Tu pointeras et tu cliqueras
Ça peut paraître bizarre de nos jours, mais il fut un temps où le point and click était absent des jeux d'aventure. Dès lors, son adoption définitive comme système de jeu dans King's Quest V, après un essai partiel dans l'épisode IV, constitue une avancée importante en termes de gameplay. La progression devient alors enfantine : on pointe, on clique. On n'a jamais fait aussi simple. Les menus sont clairs, faciles à utiliser, les icônes suffisamment explicites pour que le joueur devine tout de suite laquelle sert à quoi. Mine de rien, il s'agit d'un changement essentiel dans la saga, difficile à appréhender à sa juste valeur quand on a toujours connu le point and click... Bien sûr, l'adoption de ce système ne rend pas le jeu plus simple pour autant. Les énigmes tordues, les objets difficiles à trouver pour avancer et les mauvais passages à éviter sont légion. Graham peut mourir de nombreuses manières, plus ou moins idiotes ou spectaculaires. De soif, par exemple, si vous ne pensez pas à le faire boire régulièrement lorsqu'il traverse le désert. Ces morts sont d'autant plus nombreuses et difficiles à éviter que la précision n'est pas forcément le point fort du jeu : il est tout à fait possible de sombrer dans des sables mouvants si vous avez cliqué un poil trop près de la zone dangereuse... King's Quest V reste donc un jeu difficile. Mais marrant. Quoiqu'un peu court : comptez une demi-douzaine d'heures, grand maximum, pour le finir. C'est peu.
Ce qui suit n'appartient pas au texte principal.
(* ===== verification/ChatUser.v ===== *)
(** * Chat server: users

    [exec/chat/chat-server/chat-server/User.{h,cpp}], [UserManager.{h,cpp}].
    A user never changes after construction, so a pointer to one is its value. *)

From S2P Require Import Prelude Errors Platform FrameBuffer Protocol NetClient Net ChatSession.
From stdpp Require Import base gmap list strings option.
From coqutil Require Import Byte.
Open Scope Z_scope.

(** @src exec/chat/chat-server/chat-server/User.h 31-34 User *)
Record User := mkUser { _session : Session; _id : Z; _userName : string; _roomId : Z }.

#[export] Instance User_eq_dec : EqDecision User.
Proof. solve_decision. Defined.

(** The room id is narrowed to [uint32_t]. *)
(** @src exec/chat/chat-server/chat-server/User.cpp 5-14 User::User *)
Definition User_make (session : Session) (id : Z) (username : string) (roomId : Z) : User :=
  {| _session := session; _id := id; _userName := username; _roomId := u32 roomId |}.

(** @src exec/chat/chat-server/chat-server/UserManager.h 38-42 UserManager *)
Record UserManager := mkUserManager { _userIdCounter : Z; _users : gmap Z User }.

(** @src exec/chat/chat-server/chat-server/UserManager.cpp 5-10 UserManager::UserManager *)
Definition UserManager_init : UserManager := mkUserManager 0 ∅.

Section User.
Context {OS W : Type} `{WinSock OS} `{FlatBuffers} `{UMapOrder}.
Implicit Types (n : Net OS W) (u : User) (um : UserManager) (client : nat).

(** @src exec/chat/chat-server/chat-server/User.cpp 16-18 User::Send *)
Definition User_Send u (builder : Packet) n : ub (Net OS W) := Session_Send (_session u) builder n.

(** @src exec/chat/chat-server/chat-server/User.cpp 20-22 User::IsSameClient *)
Definition IsSameClient n u client : bool := IsSameSession n (_session u) client.

(** @src exec/chat/chat-server/chat-server/User.cpp 24-28 User::IsSameUser *)
Definition IsSameUser (u user : User) : bool :=
  (_id u =? _id user) && String.eqb (_userName u) (_userName user).

(** @src exec/chat/chat-server/chat-server/UserManager.cpp 77-84 UserManager::GetUserByClient *)
Definition GetUserByClient n client um : option User :=
  first_match (fun u => IsSameClient n u client) (snd <$> umap_order (_users um)).

(** [None] is the null pointer of the two refusals. *)
(** @src exec/chat/chat-server/chat-server/UserManager.cpp 12-41 UserManager::CreateUser *)
Definition CreateUser n client (username : string) (roomId : Z) (sm : SessionManager) um
    : UserManager * option User :=
  match GetSessionByClient n client sm with
  | None => (um, None)
  | Some session =>
      match GetUserByClient n client um with
      | Some _ => (um, None)
      | None =>
          let userId := _userIdCounter um in
          let user := User_make session userId username roomId in
          (mkUserManager (u64 (userId + 1)) (<[userId := user]> (_users um)), Some user)
      end
  end.

(** @src exec/chat/chat-server/chat-server/UserManager.cpp 47-49 UserManager::RemoveUserByUserId *)
Definition RemoveUserByUserId (userId : Z) um : UserManager :=
  mkUserManager (_userIdCounter um) (delete userId (_users um)).

(** @src exec/chat/chat-server/chat-server/UserManager.cpp 43-45 UserManager::RemoveUser *)
Definition RemoveUser (user : User) um : UserManager := RemoveUserByUserId (_id user) um.

(** @src exec/chat/chat-server/chat-server/UserManager.cpp 51-53 UserManager::IsUserExist *)
Definition IsUserExist (userId : Z) um : bool := bool_decide (is_Some (_users um !! userId)).

(** @src exec/chat/chat-server/chat-server/UserManager.cpp 55-60 UserManager::GetUser *)
Definition GetUser (userId : Z) um : option User := _users um !! userId.

(** @src exec/chat/chat-server/chat-server/UserManager.cpp 62-64 UserManager::GetUserCount *)
Definition GetUserCount um : Z := Z.of_nat (size (_users um)).

(** @src exec/chat/chat-server/chat-server/UserManager.cpp 66-75 UserManager::GetAllUsers *)
Definition GetAllUsers um : list User := snd <$> umap_order (_users um).

(** ** Lemmas *)

Lemma elem_of_GetAllUsers um u : u ∈ GetAllUsers um <-> exists k, _users um !! k = Some u.
Proof.
  unfold GetAllUsers. rewrite list_elem_of_fmap. split.
  - intros ([k v] & -> & Hin). exists k. by apply elem_of_umap_order.
  - intros [k Hk]. exists (k, u). split; [done|]. by apply elem_of_umap_order.
Qed.

Lemma GetUserByClient_Some n client um u :
  GetUserByClient n client um = Some u ->
  (exists k, _users um !! k = Some u) /\ IsSameClient n u client = true.
Proof.
  intros Hg. apply first_match_Some in Hg as [Hin Hs]. by rewrite <-elem_of_GetAllUsers.
Qed.

Lemma GetUserByClient_None n client um :
  GetUserByClient n client um = None <->
  forall k u, _users um !! k = Some u -> IsSameClient n u client = false.
Proof.
  unfold GetUserByClient. rewrite first_match_None. setoid_rewrite elem_of_GetAllUsers. naive_solver.
Qed.

(** The order of the hash map does not matter when one user matches. *)
Lemma GetUserByClient_unique n client um k u :
  _users um !! k = Some u -> IsSameClient n u client = true ->
  (forall k' u', _users um !! k' = Some u' -> IsSameClient n u' client = true -> u' = u) ->
  GetUserByClient n client um = Some u.
Proof.
  intros Hk Hs Huniq. apply first_match_unique; [apply elem_of_GetAllUsers; eauto|done|].
  intros y Hy. apply elem_of_GetAllUsers in Hy as [k' Hk']. eauto.
Qed.

Lemma GetSessionByClient_Some n client sm s :
  GetSessionByClient n client sm = Some s ->
  (exists k, _sessions sm !! k = Some s) /\ IsSameSession n s client = true.
Proof.
  intros Hg. apply first_match_Some in Hg as [Hin Hs]. split; [|done].
  apply list_elem_of_fmap in Hin as ([k v] & -> & Hin). exists k. by apply elem_of_umap_order.
Qed.

Lemma GetSessionByClient_is_Some n client sm k s :
  _sessions sm !! k = Some s -> IsSameSession n s client = true ->
  is_Some (GetSessionByClient n client sm).
Proof.
  intros Hk Hs. destruct (GetSessionByClient n client sm) eqn:Hg; [done|].
  unfold GetSessionByClient in Hg. rewrite first_match_None in Hg.
  rewrite Hg in Hs; [done|]. apply list_elem_of_fmap. exists (k, s). split; [done|].
  by apply elem_of_umap_order.
Qed.
End User.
Cependant, l'expérience est suffisamment réussie pour faire oublier ce défaut.
Points forts
- Des graphismes magnifiques pour l'époque
- Quelques énigmes et défis corsés
- Un univers très riche
- De l'humour
- Une histoire sympathique
- Un combat final très amusant
Points faibles
- Quelques manques de précision dans la direction de Graham
- Une version française bâclée
- Impossible d'avoir à la fois les voix et les textes
- Un peu court
- Cédric le hibou-boulet et son doublage raté
Graphiquement sublime pour l'époque et disposant d'un gameplay d'une simplicité enfantine, cet épisode V bénéficie également d'une histoire sympathique et d'énigmes à la difficulté corsée. Même à l'heure actuelle, il reste une référence du jeu d'aventure en point and click. Dommage, néanmoins, que la durée de vie soit si faible et la version française aussi mauvaise.